Lemma no_member_nil {A : Type} (l : list A) : (forall x, ~ In x l) -> l = [].
Proof.
  destruct l as [|x l]; [reflexivity|].
  intros H. exfalso. apply (H x). left. reflexivity.
Qed.

(** A session is sent only after an insertion. *)
Lemma session_after_insert (s : Register.Session) :
  outcome the_run = Responded (Send s) ->
  exists a, Register.inserted (trace the_run) = [a].
Proof.
  unfold outcome, trace.
  destruct the_run as [c t] eqn:E. unfold Register.registerAccount in E.
  exec E.
  all: injection E as <- <-; cbn.
  all: intros H; try discriminate.
  all: eexists; reflexivity.
Qed.

(** Where a request that has passed the earlier checks is stopped by the
    role checks. *)
Lemma role_check_outcome :
  Register.passes_earlier_checks config W req = true ->
  (includes (Register.resolved_allowed_roles config body)
            (Register.resolved_default_role config body) = false ->
   outcome the_run
   = Responded (badRequest "Default role must be part of allowed roles"))
  /\ (includes (Register.resolved_allowed_roles config body)
               (Register.resolved_default_role config body) = true ->
      every (fun role => includes (Register.ALLOWED_USER_ROLES (Register.REGISTRATION config)) role)
            (Register.resolved_allowed_roles config body) = false ->
      outcome the_run
      = Responded (badRequest "Allowed roles must be a subset of ALLOWED_ROLES")).
Proof.
  unfold Register.passes_earlier_checks, outcome.
  destruct the_run as [c t] eqn:E. unfold Register.registerAccount in E.
  exec E.
  all: injection E as <- <-; cbn.
  all: intros P; split; intros; try reflexivity.
  all: unnegate; try congruence.
  all: revert P;
       repeat match goal with H : ?x = _ |- _ => rewrite H end;
       cbn; rewrite ?andb_false_r; try discriminate.
Qed.

(** Without a regular login the password helpers are left alone. *)
Lemma password_check_needs_regular_login :
  Register.isRegularLogin W body = false ->
  Register.password_checks (trace the_run) = []
  /\ outcome the_run <> Responded (badRequest "Password is too weak").
Proof.
  unfold outcome, trace.
  destruct the_run as [c t] eqn:E. unfold Register.registerAccount in E.
  exec E.
  all: injection E as <- <-; cbn.
  all: intros R; try discriminate R.
  all: split; [reflexivity | discriminate].
Qed.

(** C3 (amended).  A request whose resolved default role is not among its
    resolved allowed roles never inserts an account and never obtains a
    session; when it gets past the checks that come first (admin secret,
    whitelist, existing account, password) it is answered with the 400
    response "Default role must be part of allowed roles". *)
Theorem default_role_outside_allowed_roles :
  includes (Register.resolved_allowed_roles config body)
           (Register.resolved_default_role config body) = false ->
  Register.inserted (trace the_run) = []
  /\ (forall s, outcome the_run <> Responded (Send s))
  /\ (Register.passes_earlier_checks config W req = true ->
      outcome the_run
      = Responded (badRequest "Default role must be part of allowed roles")
      /\ is_4xx (B:=Register.Session)
                (badRequest "Default role must be part of allowed roles") = true).
Proof.
  intros Hrole.
  assert (Hnone : Register.inserted (trace the_run) = []).
  { apply no_member_nil. intros a Ha.
    destruct (inserted_account a Ha) as (_ & _ & Hin & _). congruence. }
  split; [exact Hnone|]. split.
  - intros s Hs. destruct (session_after_insert s Hs) as [a Ha].
    rewrite Hnone in Ha. discriminate Ha.
  - intros Hpass. split; [|reflexivity].
    apply (proj1 (role_check_outcome Hpass)). exact Hrole.
Qed.

(** C4 (amended).  A request whose resolved allowed roles are not all among
    [REGISTRATION.ALLOWED_USER_ROLES] never inserts an account and never
    obtains a session; when it gets past the checks that come first (admin
    secret, whitelist, existing account, password, and the default role
    being one of the allowed roles) it is answered with the 400 response
    "Allowed roles must be a subset of ALLOWED_ROLES". *)
Theorem allowed_roles_outside_configured_roles :
  every (fun role =>
           includes (Register.ALLOWED_USER_ROLES (Register.REGISTRATION config)) role)
        (Register.resolved_allowed_roles config body) = false ->
  Register.inserted (trace the_run) = []
  /\ (forall s, outcome the_run <> Responded (Send s))
  /\ (Register.passes_earlier_checks config W req = true ->
      includes (Register.resolved_allowed_roles config body)
               (Register.resolved_default_role config body) = true ->
      outcome the_run
      = Responded (badRequest "Allowed roles must be a subset of ALLOWED_ROLES")
      /\ is_4xx (B:=Register.Session)
                (badRequest "Allowed roles must be a subset of ALLOWED_ROLES") = true).
Proof.
  intros Hroles.
  assert (Hnone : Register.inserted (trace the_run) = []).
  { apply no_member_nil. intros a Ha.
    destruct (inserted_account a Ha) as (_ & _ & _ & Hsub & _). congruence. }
  split; [exact Hnone|]. split.
  - intros s Hs. destruct (session_after_insert s Hs) as [a Ha].
    rewrite Hnone in Ha. discriminate Ha.
  - intros Hpass Hdef. split; [|reflexivity].
    apply (proj2 (role_check_outcome Hpass)); assumption.
Qed.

═══

Aim of the exercise: Can you restate every record above word for word?

Answer space:
Lemma no_member_nil {A : Type} (l : list A) : (forall x, ~ In x l) -> l = [].
Proof.
  destruct l as [|x l]; [reflexivity|].
  intros H. exfalso. apply (H x). left. reflexivity.
Qed.

(** A session is sent only after an insertion. *)
Lemma session_after_insert (s : Register.Session) :
  outcome the_run = Responded (Send s) ->
  exists a, Register.inserted (trace the_run) = [a].
Proof.
  unfold outcome, trace.
  destruct the_run as [c t] eqn:E. unfold Register.registerAccount in E.
  exec E.
  all: injection E as <- <-; cbn.
  all: intros H; try discriminate.
  all: eexists; reflexivity.
Qed.

(** Where a request that has passed the earlier checks is stopped by the
    role checks. *)
Lemma role_check_outcome :
  Register.passes_earlier_checks config W req = true ->
  (includes (Register.resolved_allowed_roles config body)
            (Register.resolved_default_role config body) = false ->
   outcome the_run
   = Responded (badRequest "Default role must be part of allowed roles"))
  /\ (includes (Register.resolved_allowed_roles config body)
               (Register.resolved_default_role config body) = true ->
      every (fun role => includes (Register.ALLOWED_USER_ROLES (Register.REGISTRATION config)) role)
            (Register.resolved_allowed_roles config body) = false ->
      outcome the_run
      = Responded (badRequest "Allowed roles must be a subset of ALLOWED_ROLES")).
Proof.
  unfold Register.passes_earlier_checks, outcome.
  destruct the_run as [c t] eqn:E. unfold Register.registerAccount in E.
  exec E.
  all: injection E as <- <-; cbn.
  all: intros P; split; intros; try reflexivity.
  all: unnegate; try congruence.
  all: revert P;
       repeat match goal with H : ?x = _ |- _ => rewrite H end;
       cbn; rewrite ?andb_false_r; try discriminate.
Qed.

(** Without a regular login the password helpers are left alone. *)
Lemma password_check_needs_regular_login :
  Register.isRegularLogin W body = false ->
  Register.password_checks (trace the_run) = []
  /\ outcome the_run <> Responded (badRequest "Password is too weak").
Proof.
  unfold outcome, trace.
  destruct the_run as [c t] eqn:E. unfold Register.registerAccount in E.
  exec E.
  all: injection E as <- <-; cbn.
  all: intros R; try discriminate R.
  all: split; [reflexivity | discriminate].
Qed.

(** C3 (amended).  A request whose resolved default role is not among its
    resolved allowed roles never inserts an account and never obtains a
    session; when it gets past the checks that come first (admin secret,
    whitelist, existing account, password) it is answered with the 400
    response "Default role must be part of allowed roles". *)
Theorem default_role_outside_allowed_roles :
  includes (Register.resolved_allowed_roles config body)
           (Register.resolved_default_role config body) = false ->
  Register.inserted (trace the_run) = []
  /\ (forall s, outcome the_run <> Responded (Send s))
  /\ (Register.passes_earlier_checks config W req = true ->
      outcome the_run
      = Responded (badRequest "Default role must be part of allowed roles")
      /\ is_4xx (B:=Register.Session)
                (badRequest "Default role must be part of allowed roles") = true).
Proof.
  intros Hrole.
  assert (Hnone : Register.inserted (trace the_run) = []).
  { apply no_member_nil. intros a Ha.
    destruct (inserted_account a Ha) as (_ & _ & Hin & _). congruence. }
  split; [exact Hnone|]. split.
  - intros s Hs. destruct (session_after_insert s Hs) as [a Ha].
    rewrite Hnone in Ha. discriminate Ha.
  - intros Hpass. split; [|reflexivity].
    apply (proj1 (role_check_outcome Hpass)). exact Hrole.
Qed.

(** C4 (amended).  A request whose resolved allowed roles are not all among
    [REGISTRATION.ALLOWED_USER_ROLES] never inserts an account and never
    obtains a session; when it gets past the checks that come first (admin
    secret, whitelist, existing account, password, and the default role
    being one of the allowed roles) it is answered with the 400 response
    "Allowed roles must be a subset of ALLOWED_ROLES". *)
Theorem allowed_roles_outside_configured_roles :
  every (fun role =>
           includes (Register.ALLOWED_USER_ROLES (Register.REGISTRATION config)) role)
        (Register.resolved_allowed_roles config body) = false ->
  Register.inserted (trace the_run) = []
  /\ (forall s, outcome the_run <> Responded (Send s))
  /\ (Register.passes_earlier_checks config W req = true ->
      includes (Register.resolved_allowed_roles config body)
               (Register.resolved_default_role config body) = true ->
      outcome the_run
      = Responded (badRequest "Allowed roles must be a subset of ALLOWED_ROLES")
      /\ is_4xx (B:=Register.Session)
                (badRequest "Allowed roles must be a subset of ALLOWED_ROLES") = true).
Proof.
  intros Hroles.
  assert (Hnone : Register.inserted (trace the_run) = []).
  { apply no_member_nil. intros a Ha.
    destruct (inserted_account a Ha) as (_ & _ & _ & Hsub & _). congruence. }
  split; [exact Hnone|]. split.
  - intros s Hs. destruct (session_after_insert s Hs) as [a Ha].
    rewrite Hnone in Ha. discriminate Ha.
  - intros Hpass Hdef. split; [|reflexivity].
    apply (proj2 (role_check_outcome Hpass)); assumption.
Qed.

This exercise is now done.